Collected data entries:
═══
Lemma engineer_features_inv raw fd :
  App.engineer_features raw = Ok fd ->
  exists d ratio density nights enc,
    raw = PDict d /\ fd = assemble d ratio density nights enc
    /\ Py.truediv (field d "availability_365" (PInt 365)) (PInt 365) = Ok ratio
    /\ (exists has_reviews,
          Py.gt_int (field d "number_of_reviews" (PInt 0)) 0 = Ok has_reviews
          /\ (if has_reviews
              then Py.truediv (field d "reviews_per_month" (PInt 0))
                     (field d "number_of_reviews" (PInt 0))
              else Ok (PInt 0)) = Ok density)
    /\ Py.truediv (field d "minimum_nights" (PInt 1)) (PInt 365) = Ok nights
    /\ Py.table_get App.neighbourhood_freq (field d "neighbourhood" (PStr "Harlem"))
         (PFloat (Fin 0.01)) = Ok enc.
Proof.
  intros H.
  destruct raw as [| | | | | |d];
    [change (Raise AttributeError = Ok fd) in H; discriminate H ..|].
  revert H. rewrite engineer_features_dict.
  destruct (Py.truediv (field d "availability_365" _) _) as [ratio|] eqn:Hratio; cbn [rbind]; [|intros [=]].
  destruct (Py.gt_int _ _) as [has|] eqn:Hhas; cbn [rbind]; [|intros [=]].
  destruct (if has then _ else _) as [density|] eqn:Hdens; cbn [rbind]; [|intros [=]].
  destruct (Py.truediv (field d "minimum_nights" _) _) as [nights|] eqn:Hnights; cbn [rbind]; [|intros [=]].
  destruct (Py.table_get _ _ _) as [enc|] eqn:Henc; cbn [rbind]; [|intros [=]].
  intros Hfd. injection Hfd as Hfd. symmetry in Hfd.
  exists d, ratio, density, nights, enc. eauto 10.
Qed.

(** C10: whatever the raw input, a mapping returned by
    [engineer_features] has exactly the 19 feature names as its keys. *)
Theorem engineer_features_keys (raw : pyval) (fd : gmap string pyval) :
  App.engineer_features raw = Ok fd ->
  dom fd = list_to_set feature_names /\ size fd = 19.
Proof.
  intros H. apply engineer_features_inv in H.
  destruct H as (d & ratio & density & nights & enc & -> & -> & _).
  split; reflexivity.
Qed.

Lemma engineer_features_keys_witness :
  dom sample_features = list_to_set feature_names /\ size sample_features = 19.
Proof.
  apply (engineer_features_keys (PDict sample_raw)). reflexivity.
Defined.

(** *** Arithmetic on well-typed fields *)

Lemma int_quotient_below (B x y : Z) :
  (Z.abs x < B)%Z -> y <> 0%Z ->
  Qle_bool (inject_Z B) (Qabs (inject_Z x / inject_Z y)) = false.
Proof.
  intros Hx Hy.
  destruct (Qle_bool _ _) eqn:Hle; [exfalso|reflexivity].
  apply Qle_bool_iff in Hle.
  destruct y as [|p|p]; [congruence| |];
    unfold Qle, Qdiv, Qmult, Qinv, Qabs, inject_Z in Hle; simpl in Hle; nia.
Qed.

Lemma round_finite_int_div (x y : Z) :
  (Z.abs x < Py.overflow_bound)%Z -> y <> 0%Z ->
  exists q, Py.round_finite (inject_Z x / inject_Z y) = Fin q.
Proof.
  intros Hx Hy. unfold Py.round_finite.
  rewrite int_quotient_below by assumption. eauto.
Qed.

Lemma int_to_float_in_range (z : Z) :
  (Z.abs z <? Py.overflow_bound)%Z = true ->
  Py.int_to_float z = Ok (Fin (inject_Z z)).
Proof. intros H. unfold Py.int_to_float. now rewrite H. Qed.

Lemma as_int_in_range (v : pyval) (z : Z) :
  in_range_number v = true -> Py.as_int v = Some z ->
  (Z.abs z < Py.overflow_bound)%Z.
Proof.
  destruct v as [|b|n|f|s|l|d]; try discriminate; cbn.
  - intros _ [= <-]. destruct b; reflexivity.
  - intros H [= <-]. now apply Z.ltb_lt.
Qed.

Lemma positive_int_nonzero (v : pyval) (z : Z) :
  is_positive v = true -> Py.as_int v = Some z -> z <> 0%Z.
Proof.
  unfold is_positive.
  destruct v as [|b|n|f|s|l|d]; try discriminate; cbn.
  - intros H [= <-]. destruct b; [lia|discriminate].
  - intros H [= <-]. apply Z.ltb_lt in H. lia.
Qed.

Lemma positive_float_nonzero (f : pyfloat) :
  is_positive (PFloat f) = true -> Py.float_is_zero f = false.
Proof.
  unfold is_positive. cbn.
  destruct f as [q| |]; try reflexivity. cbn.
  unfold Py.Qlt_bool. intros H.
  destruct (Qeq_bool q 0) eqn:Hq; [|reflexivity].
  apply Qeq_bool_iff in Hq.
  assert (Hle : Qle_bool q (inject_Z 0) = true).
  { apply Qle_bool_iff. rewrite Hq. apply Qle_refl. }
  rewrite Hle in H. discriminate.
Qed.

Lemma truediv_defined (a b : pyval) :
  in_range_number a = true -> in_range_number b = true -> is_positive b = true ->
  exists f, Py.truediv a b = Ok (PFloat f).
Proof.
  intros Ha Hb Hpos. unfold Py.truediv.
  destruct (Py.as_int a) as [x|] eqn:Ea; destruct (Py.as_int b) as [y|] eqn:Eb.
  - pose proof (positive_int_nonzero _ _ Hpos Eb) as Hy.
    apply Z.eqb_neq in Hy as Hy'. rewrite Hy'.
    destruct (round_finite_int_div x y (as_int_in_range _ _ Ha Ea) Hy) as [q ->]. eauto.
  - destruct b as [|?|?|f|?|?|?]; try discriminate.
    rewrite int_to_float_in_range
      by (apply Z.ltb_lt; exact (as_int_in_range _ _ Ha Ea)).
    cbn [rbind]. rewrite (positive_float_nonzero _ Hpos). eauto.
  - destruct a as [|?|?|f|?|?|?]; try discriminate.
    pose proof (as_int_in_range _ _ Hb Eb) as Hr.
    rewrite int_to_float_in_range by (now apply Z.ltb_lt).
    cbn [rbind].
    pose proof (positive_int_nonzero _ _ Hpos Eb) as Hy.
    assert (Hz : Py.float_is_zero (Fin (inject_Z y)) = false).
    { cbn. destruct (Qeq_bool _ _) eqn:Hq; [|reflexivity].
      apply Qeq_bool_iff in Hq. unfold Qeq in Hq. simpl in Hq. lia. }
    rewrite Hz. eauto.
  - destruct a as [|?|?|fa|?|?|?]; try discriminate.
    destruct b as [|?|?|fb|?|?|?]; try discriminate.
    rewrite (positive_float_nonzero _ Hpos). eauto.
Qed.

Lemma gt_int_defined (v : pyval) :
  in_range_number v = true -> Py.gt_int v 0 = Ok (is_positive v).
Proof.
  unfold is_positive.
  destruct v as [|?|?|?|?|?|?]; try discriminate; reflexivity.
Qed.

Lemma gt_int_zero (v : pyval) :
  is_zero v = true -> Py.gt_int v 0 = Ok false.
Proof.
  destruct v as [|b|z|f|?|?|?]; try discriminate; cbn.
  - destruct b; [discriminate|reflexivity].
  - intros H. apply Z.eqb_eq in H. now subst.
  - destruct f as [q| |]; try discriminate. cbn. intros Hq.
    apply Qeq_bool_iff in Hq. unfold Py.Qlt_bool.
    assert (Hle : Qle_bool q (inject_Z 0) = true).
    { apply Qle_bool_iff. rewrite Hq. apply Qle_refl. }
    now rewrite Hle.
Qed.

Lemma table_get_defined (table : gmap string pyval) (key default : pyval) :
  hashable key = true ->
  Py.table_get table key default =
  Ok (match key with
      | PStr s => match table !! s with Some x => x | None => default end
      | _ => default
      end).
Proof. destruct key; try discriminate; reflexivity. Qed.

Lemma engineer_features_defined (d : gmap string pyval) :
  well_typed d = true ->
  exists ratio density nights,
    App.engineer_features (PDict d)
    = Ok (assemble d ratio density nights
            (match field d "neighbourhood" (PStr "Harlem") with
             | PStr s => match App.neighbourhood_freq !! s with
                         | Some x => x
                         | None => PFloat (Fin 0.01)
                         end
             | _ => PFloat (Fin 0.01)
             end))
    /\ (is_zero (field d "number_of_reviews" (PInt 0)) = true -> density = PInt 0).
Proof.
  unfold well_typed. intros H.
  apply andb_prop in H as [H Hhash]. apply andb_prop in H as [H Hrpm].
  apply andb_prop in H as [H Hnr]. apply andb_prop in H as [Hav Hmn].
  destruct (truediv_defined _ (PInt 365) Hav eq_refl eq_refl) as [ratio Hratio].
  destruct (truediv_defined _ (PInt 365) Hmn eq_refl eq_refl) as [nights Hnights].
  assert (Hdens : exists density,
    (if is_positive (field d "number_of_reviews" (PInt 0))
     then Py.truediv (field d "reviews_per_month" (PInt 0))
            (field d "number_of_reviews" (PInt 0))
     else Ok (PInt 0)) = Ok density
    /\ (is_zero (field d "number_of_reviews" (PInt 0)) = true -> density = PInt 0)).
  { destruct (is_positive _) eqn:Hpos.
    - destruct (truediv_defined _ _ Hrpm Hnr Hpos) as [f Hf].
      exists (PFloat f). split; [exact Hf|].
      intros Hz. apply gt_int_zero in Hz. unfold is_positive in Hpos.
      rewrite Hz in Hpos. discriminate.
    - exists (PInt 0). split; reflexivity. }
  destruct Hdens as (density & Hdens & Hzero).
  exists (PFloat ratio), density, (PFloat nights). split; [|exact Hzero].
  rewrite engineer_features_dict.
  rewrite Hratio, (gt_int_defined _ Hnr). cbn [rbind].
  rewrite Hdens, Hnights, (table_get_defined _ _ _ Hhash). reflexivity.
Qed.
═══
Using the entries above, give again exactly the lines from the line holding "by (apply Z.ltb_lt;" through the line holding "assert (Hz : Py.float_is_zero". Include both end lines and nothing else.

      by (apply Z.ltb_lt; exact (as_int_in_range _ _ Ha Ea)).
    cbn [rbind]. rewrite (positive_float_nonzero _ Hpos). eauto.
  - destruct a as [|?|?|f|?|?|?]; try discriminate.
    pose proof (as_int_in_range _ _ Hb Eb) as Hr.
    rewrite int_to_float_in_range by (now apply Z.ltb_lt).
    cbn [rbind].
    pose proof (positive_int_nonzero _ _ Hpos Eb) as Hy.
    assert (Hz : Py.float_is_zero (Fin (inject_Z y)) = false).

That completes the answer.